Le 1 avril 2005 - 638 mots

Gants blancs pour la vente baron Redé.

 PARIS - Décollage et atterrissage réussis pour la collection du baron de Redé avec 100 % de lots vendus et 100 % des estimations atteintes (soit 7,1 millions d’euros), les 16 et 17 mars, à la galerie Charpentier. Afin de saluer cette performance, selon une coutume britannique, les deux commissaires-priseurs qui se sont relayés au marteau ont revêtu des gants blancs à l’issue de la vente, et ce pour la quatrième fois dans l’histoire de Sotheby’s France. 7 000 visiteurs étaient venus voir l’exposition, un record de fréquentation depuis la vente du château de Groussay, en 1999. Une heure avant le début de la vacation, une foule exceptionnelle s’entassait sur les trottoirs de la rue du Faubourg-Saint-Honoré, et 1 200 personnes se sont enregistrées pour enchérir sur quelque 908 lots. Les premiers coups de marteau ont été donnés par Philipp de Württemberg pour la première fois en France, dans un français entrecoupé de formules anglo-saxonnes sur fond d’accent allemand.
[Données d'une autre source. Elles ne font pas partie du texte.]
(* ===== verification/CfmlExpr.v ===== *)
(** * CfmlExpr: what the CFML expression parser does on any source text

    More room for recursion never changes what the parser returns; it returns
    within a bound, and where the source stops behind an open brace it does not. *)

From Stdlib Require Import Strings.Ascii.
From stdpp Require Import base list numbers strings.
From S2P Require Import Prelude Text Float64 Value QoqLexer CfmlLexer CfmlLexerFacts CfmlNames CfmlNamesFacts CfmlAst.
From S2P Require Import CfmlParser CfmlParserFacts CfmlParserTotal.
Local Open Scope nat_scope.
Local Open Scope st_scope.

(** ** More room for recursion *)

Create HintDb mono discriminated.

Section Extended.
Abbreviation parsing := (ST pstate cf_parse_error).

Definition extended {A} (m m' : parsing A) : Prop := forall s, (m s).2 = Panic \/ m s = m' s.

#[global] Instance extended_preorder {A} : PreOrder (@extended A).
Proof.
  split; [by right|]. intros m1 m2 m3 H1 H2 s. destruct (H1 s) as [H|E]; [by left|]. rewrite E. apply H2.
Qed.

Lemma extended_panic {A} (m : parsing A) : extended st_panic m.
Proof. by left. Qed.

Lemma extended_bind {A B} (m m' : parsing A) (k k' : A -> parsing B) :
  extended m m' -> (forall a, extended (k a) (k' a)) -> extended (st_bind m k) (st_bind m' k').
Proof.
  intros Hm Hk s. unfold st_bind. destruct (Hm s) as [H|E].
  - left. destruct (m s) as [s1 []]; done.
  - rewrite E. destruct (m' s) as [s1 [a|e|]]; [apply Hk|by right|by left].
Qed.

Lemma extended_unwrap_or {A} (x : A) (m m' : parsing A) : extended m m' -> extended (unwrap_or x m) (unwrap_or x m').
Proof.
  intros Hm s. unfold unwrap_or. destruct (Hm s) as [H|E]; [left|right; by rewrite E].
  destruct (m s) as [s1 []]; done.
Qed.

Lemma extended_with_depth {A} tokens (m m' : parsing A) : extended m m' -> extended (with_depth tokens m) (with_depth tokens m').
Proof.
  intros Hm s. unfold with_depth. destruct (_ <? _); [by right|].
  destruct (Hm (set_depth (S (pa_expr_depth s)) s)) as [H|E]; [left|right; by rewrite E].
  destruct (m _) as [s1 []]; done.
Qed.
End Extended.

(** Two programs of the same shape: where they differ, they call entry points. *)
Ltac mono :=
  cbv beta;
  repeat first
    [ match goal with
      | |- extended ?m ?m => reflexivity
      | |- extended st_panic _ => apply extended_panic
      | |- extended (st_bind _ _) (st_bind _ _) => apply extended_bind; [|intros ?]
      | |- extended (unwrap_or _ _) (unwrap_or _ _) => apply extended_unwrap_or
      | |- extended (with_depth _ _) (with_depth _ _) => apply extended_with_depth
      | |- extended (if ?b then _ else _) _ => destruct b
      | |- extended (match ?x with _ => _ end) _ => destruct x
      end
    | solve [eauto with mono nocore] ].

Section Layer.
Context {U : Unicode} {B : Type} (tokens : list token_with_loc) (raws : list (N * str)).
Context (parse_block : ST pstate cf_parse_error B).
Context (sub_parse : str -> outcome cf_parse_error (option (cf_expr B))).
Habitué à diriger des vacations outre-Rhin, le président de Sotheby’s France, moins raide qu’on aurait pu l’imaginer, a rapidement réussi à mettre son public à l’aise.
Les gros lots, meubles et objets d’art, étaient présentés le premier jour. Tous les grands antiquaires parisiens étaient là, mais la plupart d’entre eux sont repartis les mains vides, car les enchères ont été très soutenues dès le lot 6 : une paire de grandes girandoles très décoratives en forme de pyramide de 3 mètres de hauteur, en bois doré, plomb et verre taillé, incorporant des éléments du XVIIIe siècle, adjugée 84 000 euros à un collectionneur privé. Clou de la vente, l’immense lustre à cage en bronze verni et doré cristal de roche et verre taillé, d’époque Louis XV, estimé 1 à 2 millions d’euros, a été emporté par un particulier pour 1,3 million d’euros, l’un des plus beaux prix pour un lustre d’époque. Le public  s’est emballé sur de nombreux lots. Ainsi, une paire de chenets en bronze argenté, dans le goût de la fin du XVIIe siècle, estimée 3 000 à 5 000 euros, est montée à 162 000 euros ; une suite de quatre colonnes en marbre fleur de pêcher brèche violette du XVIIIe siècle, attendue autour de 50 000 euros, est partie à 156 000 euros ;  et une petite table à écrire en marqueterie d’époque Louis XV, estampillée L. Boudin et JME, s’est vendue au double de son estimation haute,  à 114 000 euros. La vente a frôlé l’hystérie quand des particuliers ont jeté leur dévolu sur quatre tabatières en pierre dure en forme d’animaux montée en or,  cédées jusqu’à 54 000 euros pièce (dix fois l’estimation) ; elles incarnaient bien l’élégance du baron, figure du Paris chic des années 1950. Le château de Versailles a renoncé à préempter un couteau aux armes de France daté de 1720 : estimé 6 000 à 8 000 euros, il s’est arraché 69 600 euros.
La passion l’a emporté tout autant, sinon plus, le second jour de vente pour la dispersion des souvenirs personnels du baron de Redé. Une paire de jumelles de spectacle en or, de la fin du XIXe siècle, émaillée cloisonnée, a été préemptée par le Musée du Petit Palais, à Paris, pour 28 800 euros, le double de l’estimation, comme tous les objets qui alliaient singularité et raffinement, du fume-cigarette Cartier 1925 aux épingles de cravate. À la fin de la seconde journée, un seul lot très convoité est venu bousculer le classement des meilleures enchères du premier jour : un recueil par Alexandre Serebriakoff, représentant les décors et les invités du Bal oriental donné à l’hôtel Lambert en 1969, dans une riche reliure en velours de soie rouge brodée de fils d’or aux incrustations de racines d’émeraude et de rubis, orné de 47 aquarelles, adjugé 168 000 euros.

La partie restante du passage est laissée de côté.